Records from a data collection
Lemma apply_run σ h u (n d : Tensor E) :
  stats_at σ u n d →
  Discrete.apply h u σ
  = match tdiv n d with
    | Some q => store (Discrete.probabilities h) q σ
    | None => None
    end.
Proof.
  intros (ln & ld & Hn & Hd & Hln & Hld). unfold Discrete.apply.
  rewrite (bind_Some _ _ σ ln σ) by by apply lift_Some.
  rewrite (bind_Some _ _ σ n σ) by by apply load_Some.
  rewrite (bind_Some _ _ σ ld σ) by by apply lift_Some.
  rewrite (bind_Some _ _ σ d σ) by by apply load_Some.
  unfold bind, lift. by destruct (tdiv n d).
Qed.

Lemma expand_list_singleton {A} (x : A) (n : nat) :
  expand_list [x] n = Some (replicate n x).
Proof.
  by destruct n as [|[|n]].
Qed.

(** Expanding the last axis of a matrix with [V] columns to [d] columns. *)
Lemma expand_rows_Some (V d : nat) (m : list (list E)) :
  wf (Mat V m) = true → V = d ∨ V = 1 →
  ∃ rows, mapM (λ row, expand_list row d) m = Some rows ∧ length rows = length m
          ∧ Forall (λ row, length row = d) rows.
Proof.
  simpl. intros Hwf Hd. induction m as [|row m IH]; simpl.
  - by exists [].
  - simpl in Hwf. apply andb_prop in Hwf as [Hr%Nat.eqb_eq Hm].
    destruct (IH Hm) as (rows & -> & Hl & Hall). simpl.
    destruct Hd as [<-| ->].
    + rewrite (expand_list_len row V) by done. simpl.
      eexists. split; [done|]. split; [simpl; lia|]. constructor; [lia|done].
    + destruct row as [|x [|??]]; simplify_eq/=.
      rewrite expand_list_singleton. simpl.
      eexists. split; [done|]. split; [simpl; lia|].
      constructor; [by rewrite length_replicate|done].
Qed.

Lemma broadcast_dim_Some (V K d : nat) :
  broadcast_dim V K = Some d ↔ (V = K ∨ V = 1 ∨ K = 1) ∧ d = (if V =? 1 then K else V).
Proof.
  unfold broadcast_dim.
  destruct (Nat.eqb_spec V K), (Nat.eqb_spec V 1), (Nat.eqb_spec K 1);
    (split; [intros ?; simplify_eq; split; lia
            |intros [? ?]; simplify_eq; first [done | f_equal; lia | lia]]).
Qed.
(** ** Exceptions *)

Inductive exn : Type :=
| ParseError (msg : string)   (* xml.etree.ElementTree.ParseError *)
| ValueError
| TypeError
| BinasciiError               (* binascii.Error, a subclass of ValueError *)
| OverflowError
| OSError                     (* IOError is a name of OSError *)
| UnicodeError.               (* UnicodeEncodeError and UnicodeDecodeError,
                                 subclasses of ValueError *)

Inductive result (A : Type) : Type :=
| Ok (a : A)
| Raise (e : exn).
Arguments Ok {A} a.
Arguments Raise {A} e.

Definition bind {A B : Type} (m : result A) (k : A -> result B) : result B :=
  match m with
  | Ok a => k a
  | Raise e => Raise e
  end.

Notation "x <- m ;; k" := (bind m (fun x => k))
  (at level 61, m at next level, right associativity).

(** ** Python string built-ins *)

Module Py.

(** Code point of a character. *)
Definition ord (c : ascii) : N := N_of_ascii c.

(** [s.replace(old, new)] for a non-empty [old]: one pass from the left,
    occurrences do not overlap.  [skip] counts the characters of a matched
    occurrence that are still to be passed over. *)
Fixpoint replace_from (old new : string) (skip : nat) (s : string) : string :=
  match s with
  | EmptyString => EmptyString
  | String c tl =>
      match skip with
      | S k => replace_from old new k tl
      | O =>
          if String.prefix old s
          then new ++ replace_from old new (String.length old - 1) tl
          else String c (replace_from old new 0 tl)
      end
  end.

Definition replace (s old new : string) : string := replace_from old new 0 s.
--
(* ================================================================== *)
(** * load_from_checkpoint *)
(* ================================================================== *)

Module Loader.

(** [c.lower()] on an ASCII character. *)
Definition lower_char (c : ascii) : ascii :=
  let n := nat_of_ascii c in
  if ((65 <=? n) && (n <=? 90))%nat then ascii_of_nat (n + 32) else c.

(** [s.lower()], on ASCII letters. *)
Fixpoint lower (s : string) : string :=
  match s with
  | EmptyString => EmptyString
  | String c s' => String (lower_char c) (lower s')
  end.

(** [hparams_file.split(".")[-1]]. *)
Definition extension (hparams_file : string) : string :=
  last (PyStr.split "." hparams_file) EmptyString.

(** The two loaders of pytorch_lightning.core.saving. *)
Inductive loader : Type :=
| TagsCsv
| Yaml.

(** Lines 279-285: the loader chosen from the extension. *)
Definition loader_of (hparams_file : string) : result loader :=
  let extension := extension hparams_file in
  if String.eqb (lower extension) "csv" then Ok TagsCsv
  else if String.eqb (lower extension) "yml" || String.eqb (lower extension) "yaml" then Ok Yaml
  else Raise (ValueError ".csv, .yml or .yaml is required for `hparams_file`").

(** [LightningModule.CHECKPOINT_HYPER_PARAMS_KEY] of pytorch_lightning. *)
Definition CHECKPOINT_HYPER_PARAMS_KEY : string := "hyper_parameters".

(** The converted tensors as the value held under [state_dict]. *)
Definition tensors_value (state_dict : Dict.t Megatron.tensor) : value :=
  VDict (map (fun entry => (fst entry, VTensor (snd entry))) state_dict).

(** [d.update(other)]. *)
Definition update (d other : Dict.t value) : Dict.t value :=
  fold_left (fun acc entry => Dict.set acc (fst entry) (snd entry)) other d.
==
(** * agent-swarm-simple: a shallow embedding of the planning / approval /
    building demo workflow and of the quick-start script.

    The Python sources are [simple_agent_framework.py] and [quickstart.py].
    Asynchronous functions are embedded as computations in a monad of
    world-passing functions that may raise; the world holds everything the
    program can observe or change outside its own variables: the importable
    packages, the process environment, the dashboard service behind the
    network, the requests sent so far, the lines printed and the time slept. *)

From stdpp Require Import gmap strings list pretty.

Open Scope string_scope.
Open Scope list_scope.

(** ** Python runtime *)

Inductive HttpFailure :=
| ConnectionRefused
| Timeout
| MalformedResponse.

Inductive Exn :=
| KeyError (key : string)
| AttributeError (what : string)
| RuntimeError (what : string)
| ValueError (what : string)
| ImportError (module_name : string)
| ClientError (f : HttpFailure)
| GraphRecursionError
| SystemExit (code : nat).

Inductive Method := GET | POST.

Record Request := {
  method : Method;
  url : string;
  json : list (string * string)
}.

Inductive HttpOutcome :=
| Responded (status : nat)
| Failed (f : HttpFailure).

# Work task:
Once you have counted the lines above that hold the word "destruct", report only that total.

# Written solution:
6